RevolutionAnalytics / RRO

Revolution R Open
http://mran.revolutionanalytics.com/download/
GNU General Public License v2.0
86 stars 25 forks source link

IpSolve crashes on RRO due to MKL #218

Closed j-martens closed 9 years ago

j-martens commented 9 years ago

The function “lp” in the package “lpSolve” crashes on RRE (and possible RRO - to be confirmed) and does not in CRAN R, and the cause is the MKL.

We need to find what inside the package was causing MKL to crash.

Here are the related emails:

From: Brian Pinkney

David,

Here is the information from RCurl and lpSolve.
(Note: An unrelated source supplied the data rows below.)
(* ===== verification/Config.v ===== *)
(** * Config: the server's configuration (the first half of [main], main.go)

    [main] reads the environment, refuses to start on a bad value with
    [log.Fatal], and builds the resolver and the middleware. The rest of
    [main] is in Mux. *)
From stdpp Require Import base numbers strings list.
From Stdlib Require Import Strings.Byte ZArith Lia.
From S2P Require Import Prelude GoStd External Reference Utils.

(** [ethclient.Dial] and [sql.Open]: whether they accept an address. *)
Class Dialers := {
  ethclient_Dial : gostring → outcome unit;
  sql_Open : gostring → outcome unit
}.

Section Config.
Context {EC : EthCommon} {DI : Dialers}.

Definition EnvGethAddr : gostring := lit "SPN_GETH_URL".
Definition EnvTimescaleUri : gostring := lit "SPN_TIMESCALE".
Definition EnvChainId : gostring := lit "SPN_CHAIN_ID".
Definition EnvAccountsFactoryAddr : gostring := lit "SPN_ACCOUNTS_ADDR".
Definition EnvAccPrivateKey : gostring := lit "SPN_ACCOUNTS_PRIVATE_KEY".
Definition EnvAccPublicKey : gostring := lit "SPN_ACCOUNTS_PUBLIC_KEY".
Definition EnvAdminSecret : gostring := lit "SPN_ADMIN_SECRET".
Definition EnvClaimantHelperAddr : gostring := lit "SPN_CLAIMANT_HELPER".
Definition EnvAlarmWebhook : gostring := lit "SPN_ALARM_WEBHOOK".
Definition EnvFeatureClaimDisabled : gostring := lit "SPN_FEATURE_CLAIM_DISABLED".
Definition EnvFeatureMintDisabled : gostring := lit "SPN_FEATURE_MINT_DISABLED".
Definition EnvFeatureCheckCode : gostring := lit "SPN_FEATURE_CHECK_CODE".
Definition EnvMinimumAmount : gostring := lit "SPN_MINIMUM_AMOUNT".
Definition EnvSafetyRouter : gostring := lit "SPN_SAFETY_ROUTER_ADDR".

(** [if err != nil { log.Fatalf("prefix%v", err) }]. *)
Definition fatal_on_err {A} (pre : string) (m : outcome A) : outcome A :=
  match m with
  | Err e => Fatal (lit pre ++ e)
  | m => m
  end.

Definition check_fatal (ok : bool) (why : gostring) : outcome unit :=
  if ok then Ok tt else Fatal why.

Definition nonempty (s : gostring) : bool := negb (bool_decide (s = [])).

(** The resolver and the middleware's admin secret. *)
Definition main_config (Getenv : gostring → gostring) : outcome (Resolver * gostring) :=
  fatal_on_err "failed to dial out: " (ethclient_Dial (Getenv EnvGethAddr));;
  fatal_on_err "connect database: " (sql_Open (Getenv EnvTimescaleUri));;
  chainId ← from_option Ok (Fatal (lit "chain id not set")) (big_SetString (Getenv EnvChainId));
  minAmt ←
    (let s := Getenv EnvMinimumAmount in
     if nonempty s
     then from_option Ok (Fatal (lit "bad minimum amount: " ++ s)) (big_SetString s)
     else Ok 0);
  let safetyRouterAddrS := Getenv EnvSafetyRouter in
  check_fatal (IsHexAddress safetyRouterAddrS) (lit "safety router addr not set");;
  let safetyRouterAddr := HexToAddress safetyRouterAddrS in
  let accountsFactoryAddrS := Getenv EnvAccountsFactoryAddr in
  check_fatal (IsHexAddress accountsFactoryAddrS) (lit "accounts factory addr not set");;
  let accountsFactoryAddr := HexToAddress accountsFactoryAddrS in
  fatal_on_err "accounts private key needs to be set: "
    (hex_DecodeString (Getenv EnvAccPrivateKey));;
  accPubKeyB ← fatal_on_err "accounts public key: " (hex_DecodeString (Getenv EnvAccPublicKey));
  let claimDisabled := nonempty (Getenv EnvFeatureClaimDisabled) in
  let mintDisabled := nonempty (Getenv EnvFeatureMintDisabled) in
  let checkCode := nonempty (Getenv EnvFeatureCheckCode) in
  let alarmWebhook := Getenv EnvAlarmWebhook in
  let accPubKey := copy_into (zeros 32) accPubKeyB in
  let adminSecret := Getenv EnvAdminSecret in
  let claimantHelper := HexToAddress (Getenv EnvClaimantHelperAddr) in
  mret (mk_Resolver chainId minAmt accountsFactoryAddr claimantHelper safetyRouterAddr accPubKey
          alarmWebhook claimDisabled mintDisabled checkCode, adminSecret).
End Config.

(** ** What a server that starts has *)

(** The array types of the resolver's fields. *)
Definition wf_Resolver (r : Resolver) : Prop :=
  length (AccountsFactoryAddr r) = 20%nat ∧ length (ClaimantHelperAddr r) = 20%nat
  ∧ length (SafetyRouterAddr r) = 20%nat ∧ length (AccPubKey r) = 32%nat.

Section ConfigFacts.
Context {EC : EthCommon} {DI : Dialers} {UN : Unicode}.

(** The dialers return or fail; they do not panic. *)
Class DialersLaws : Prop := {
  Dial_returns s : match ethclient_Dial s with Ok _ | Err _ => True | _ => False end;
  Open_returns s : match sql_Open s with Ok _ | Err _ => True | _ => False end
}.

Lemma hex_DecodeString_cases s :
  match hex_DecodeString s with
  | Ok b => hex_parse s = Some b
  | Panic _ => False
  | _ => hex_parse s = None
  end.
Proof.
  pose proof (hex_DecodeString_no_panic s) as Hp.
  destruct (hex_DecodeString s) as [b|e|p|p] eqn:E; [by apply hex_DecodeString_Ok| |by apply Hp|];
    (destruct (hex_parse s) as [b|] eqn:Eb; [|done]); apply hex_DecodeString_Ok in Eb; congruence.
Qed.

Lemma minimum_amount_cases (s : gostring) :
  match (if nonempty s then from_option Ok (Fatal (lit "bad minimum amount: " ++ s)) (big_SetString s)
         else Ok 0) with
  | Ok m => if decide (s = []) then m = 0 else big_SetString s = Some m
  | Fatal _ => s ≠ [] ∧ big_SetString s = None
  | _ => False
  end.
Proof.
  unfold nonempty. destruct (decide (s = [])) as [->|Hs]; [done|].
  rewrite bool_decide_false by done. by destruct (big_SetString s).
Qed.

(** One step of the configuration. *)
Ltac step :=
  cbn [mbind outcome_bind fatal_on_err check_fatal from_option mret outcome_ret is_ok].

(** [copy] into an array of zeros: cut off, or padded. *)
Lemma copy_into_padded n b : copy_into (zeros n) b = take n (b ++ zeros n).
Proof.
  unfold copy_into. rewrite zeros_length, take_app. f_equal.
  unfold zeros. rewrite drop_replicate, take_replicate. f_equal. lia.
Qed.

(** What a resolver and an admin secret have to do with the environment. *)
Record configured (Getenv : gostring → gostring) (r : Resolver) (adminSecret : gostring) : Prop := {
  cf_geth : is_ok (ethclient_Dial (Getenv EnvGethAddr)) = true;
  cf_database : is_ok (sql_Open (Getenv EnvTimescaleUri)) = true;
  cf_chain_id : big_SetString (Getenv EnvChainId) = Some (ChainId r);
  cf_minimum :
    if decide (Getenv EnvMinimumAmount = []) then MinimumAmount r = 0
    else big_SetString (Getenv EnvMinimumAmount) = Some (MinimumAmount r);
  cf_router_set : IsHexAddress (Getenv EnvSafetyRouter) = true;
  cf_router : SafetyRouterAddr r = HexToAddress (Getenv EnvSafetyRouter);
  cf_factory_set : IsHexAddress (Getenv EnvAccountsFactoryAddr) = true;
  cf_factory : AccountsFactoryAddr r = HexToAddress (Getenv EnvAccountsFactoryAddr);
  cf_private_key : is_Some (hex_parse (Getenv EnvAccPrivateKey));
  cf_public_key : ∃ key, hex_parse (Getenv EnvAccPublicKey) = Some key
                       ∧ AccPubKey r = take 32 (key ++ zeros 32);
  cf_claimant : ClaimantHelperAddr r = HexToAddress (Getenv EnvClaimantHelperAddr);
  cf_alarm : UrlAlarm r = Getenv EnvAlarmWebhook;
  cf_claim_disabled : FeatureClaimDisabled r = nonempty (Getenv EnvFeatureClaimDisabled);
  cf_mint_disabled : FeatureMintDisabled r = nonempty (Getenv EnvFeatureMintDisabled);
  cf_check_code : FeatureCheckCode r = nonempty (Getenv EnvFeatureCheckCode);
  cf_secret : adminSecret = Getenv EnvAdminSecret
}.

Lemma configured_unique Getenv r s r' s' :
  configured Getenv r s → configured Getenv r' s' → (r, s) = (r', s').
Proof.
  intros [_ _ Ec Em _ Er _ Ef _ (k & Hk & Ek) Eh Ea Ed Ei Eo Es]
         [_ _ Ec' Em' _ Er' _ Ef' _ (k' & Hk' & Ek') Eh' Ea' Ed' Ei' Eo' Es'].
  destruct r, r'. cbn in *. case_decide; congruence.
Qed.

(** What [main] has found when it goes on, and when it does not. *)
Lemma main_config_cases `{DLaws : !DialersLaws} (Getenv : gostring → gostring) :
  match main_config Getenv with
  | Ok (r, adminSecret) => configured Getenv r adminSecret
  | Fatal _ => ∀ r s, ~ configured Getenv r s
  | _ => False
  end.
Proof.
  unfold main_config.
  pose proof (Dial_returns (Getenv EnvGethAddr)).
  pose proof (Open_returns (Getenv EnvTimescaleUri)).
  pose proof (hex_DecodeString_cases (Getenv EnvAccPrivateKey)) as Hpriv.
  pose proof (hex_DecodeString_cases (Getenv EnvAccPublicKey)) as Hpub.
  destruct (ethclient_Dial _) eqn:Edial; step; [|by intros r s [Hc]; rewrite Edial in Hc|done..].
  destruct (sql_Open _) eqn:Eopen; step; [|by intros r s [? Hc]; rewrite Eopen in Hc|done..].
  destruct (big_SetString (Getenv EnvChainId)) as [c|] eqn:Ec; step;
    [|intros r s [_ _ Hc]; congruence].
  pose proof (minimum_amount_cases (Getenv EnvMinimumAmount)) as Hmin.
  destruct (if nonempty (Getenv EnvMinimumAmount) then _ else _) as [m| | |]; step;
    [|done|done|intros r s [_ _ _ Hc]; destruct Hmin; rewrite decide_False in Hc by done; congruence].
  destruct (IsHexAddress (Getenv EnvSafetyRouter)) eqn:Er; step;
    [|intros r s [_ _ _ _ Hc]; congruence].
  destruct (IsHexAddress (Getenv EnvAccountsFactoryAddr)) eqn:Ef; step;
    [|intros r s [_ _ _ _ _ _ Hc]; congruence].
  destruct (hex_DecodeString (Getenv EnvAccPrivateKey)) as [pk| | |]; step;
    [|intros r s [_ _ _ _ _ _ _ _ [? Hc]]; congruence|done
     |intros r s [_ _ _ _ _ _ _ _ [? Hc]]; congruence].
  destruct (hex_DecodeString (Getenv EnvAccPublicKey)) as [k| | |]; step;
    [|intros r s [_ _ _ _ _ _ _ _ _ (? & Hc & _)]; congruence|done
     |intros r s [_ _ _ _ _ _ _ _ _ (? & Hc & _)]; congruence].
  split; try done.
  - by rewrite Edial.
  - by rewrite Eopen.
  - by exists k; split; [|apply copy_into_padded].
Qed.

(** C37: the server starts exactly when every required setting is present and
    well formed, with exactly the resolver and the admin secret the settings
    say, and otherwise ends the process, without panicking. Required are a
    node and a database that can be opened, a decimal chain id, a decimal
    minimum amount if one is set (none is zero), the addresses of the safety
    router and the factory, and a private and a public key in hex. The
    resolver has those values, the address of the claimant helper and the
    alarm's URL as set, the feature switches on exactly when set, and the
    public key's bytes cut off or padded with zeros to 32. *)
Theorem main_config_spec `{CLaws : !EthCommonLaws, DLaws : !DialersLaws}
    (Getenv : gostring → gostring) :
  (∀ r adminSecret,
     main_config Getenv = Ok (r, adminSecret) ↔ configured Getenv r adminSecret)
  ∧ ((∀ r adminSecret, ~ configured Getenv r adminSecret) ↔ ∃ why, main_config Getenv = Fatal why)
  ∧ ∀ r adminSecret, configured Getenv r adminSecret → wf_Resolver r.
Proof.
  pose proof (main_config_cases Getenv) as Hc.
  split_and!.
  - intros r s. split; [by intros E; rewrite E in Hc|]. intros Hr.
    destruct (main_config Getenv) as [[r' s']| | |why]; try done; [|by apply Hc in Hr].
    f_equal. by eapply configured_unique.
  - destruct (main_config Getenv) as [[r s]| | |why]; try done; [|by split; [eauto|]].
    split; [by intros Hn; apply Hn in Hc|by intros [why [=]]].
  - intros r s [_ _ _ _ _ Er _ Ef _ (k & _ & Ek) Eh]. unfold wf_Resolver.
    rewrite Er, Ef, Eh, Ek. split_and!; try apply HexToAddress_length.
    rewrite length_take, length_app, zeros_length. lia.
Qed.
End ConfigFacts.

#[export] Instance ref_dialers : Dialers :=
  {| ethclient_Dial _ := Ok tt; sql_Open _ := Ok tt |}.

#[export] Instance ref_dialers_laws : DialersLaws.
Proof. done. Qed.

(** An environment with every required setting. *)
Definition ref_getenv (k : gostring) : gostring :=
  if decide (k = EnvChainId) then lit "55244"
  else if decide (k = EnvMinimumAmount) then lit "1000000"
  else if decide (k = EnvSafetyRouter ∨ k = EnvAccountsFactoryAddr)
  then lit "0xF9f8355363ba4712422e6bB39347673Dde896c21"
  else if decide (k = EnvAccPrivateKey ∨ k = EnvAccPublicKey)
  then hex_EncodeToString (replicate 32 x2a)
  else [].

Lemma main_config_spec_witness :
  ∃ r, configured ref_getenv r [] ∧ wf_Resolver r
       ∧ ChainId r = 55244 ∧ MinimumAmount r = 1000000 ∧ AccPubKey r = replicate 32 x2a.
Proof.
  destruct (main_config_spec ref_getenv) as (Hok & _ & Hwf).
  assert (main_config ref_getenv = Ok (mk_Resolver 55244 1000000
    (HexToAddress (lit "0xF9f8355363ba4712422e6bB39347673Dde896c21")) (HexToAddress [])
    (HexToAddress (lit "0xF9f8355363ba4712422e6bB39347673Dde896c21")) (replicate 32 x2a) []
    false false false, [])) as E by (vm_compute; reflexivity).
  apply Hok in E. eexists. split; [exact E|]. split; [exact (Hwf _ _ E)|]. repeat split.
Defined.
lpSolve – Segmentation fault on Linux If I run this simple example it will segfault on Linux systems – I tested in CentOS 6.5 install.packages("lpSolve") library(lpSolve) f.obj <- c(1, 9, 3) f.con <- matrix (c(1, 2, 3, 3, 2, 2), nrow=2, byrow=TRUE) f.dir <- c("<=", "<=") f.rhs <- c(9, 15) lp ("max", f.obj, f.con, f.dir, f.rhs) * caught segfault * address 0x3, cause 'memory not mapped'

Traceback: 1: .C("lpslink", direction = as.integer(direction), x.count = as.integer(x.count), objective = as.double(objective), const.count = as.integer(const.count), constraints = as.double(constraints), int.count = as.integer(int.count), int.vec = as.integer(int.vec), bin.count = as.integer(bin.count), binary.vec = as.integer(binary.vec), num.bin.solns = as.integer(num.bin.solns), objval = as.double(objval), solution = as.double(solution), presolve = as.integer(presolve), compute.sens = as.integer(compute.sens), sens.coef.from = as.double(sens.coef.from), sens.coef.to = as.double(sens.coef.to), duals = as.double(duals), duals.from = as.double(duals.from), duals.to = as.double(duals.to), scale = as.integer(scale), use.dense = as.integer(use.dense), dense.col = as.integer(dense.col), dense.val = as.double(dense.val), dense.const.nrow = as.integer(dense.const.nrow), dense.ctr = as.double(dense.ctr), use.rw = as.integer(use.rw), tmp = as.character(tmp), status = as.integer(status), PACKAGE = "lpSolve") When I replace the Intel MKL with those included in Open Source R - libRBlas.so and libRlaPack.so the script runs as expected. RCurl – Inconsistent Results between RRE and RStudio and RGui

RStudio Results

x <- getURL("http://microsoft.com", verbose=TRUE)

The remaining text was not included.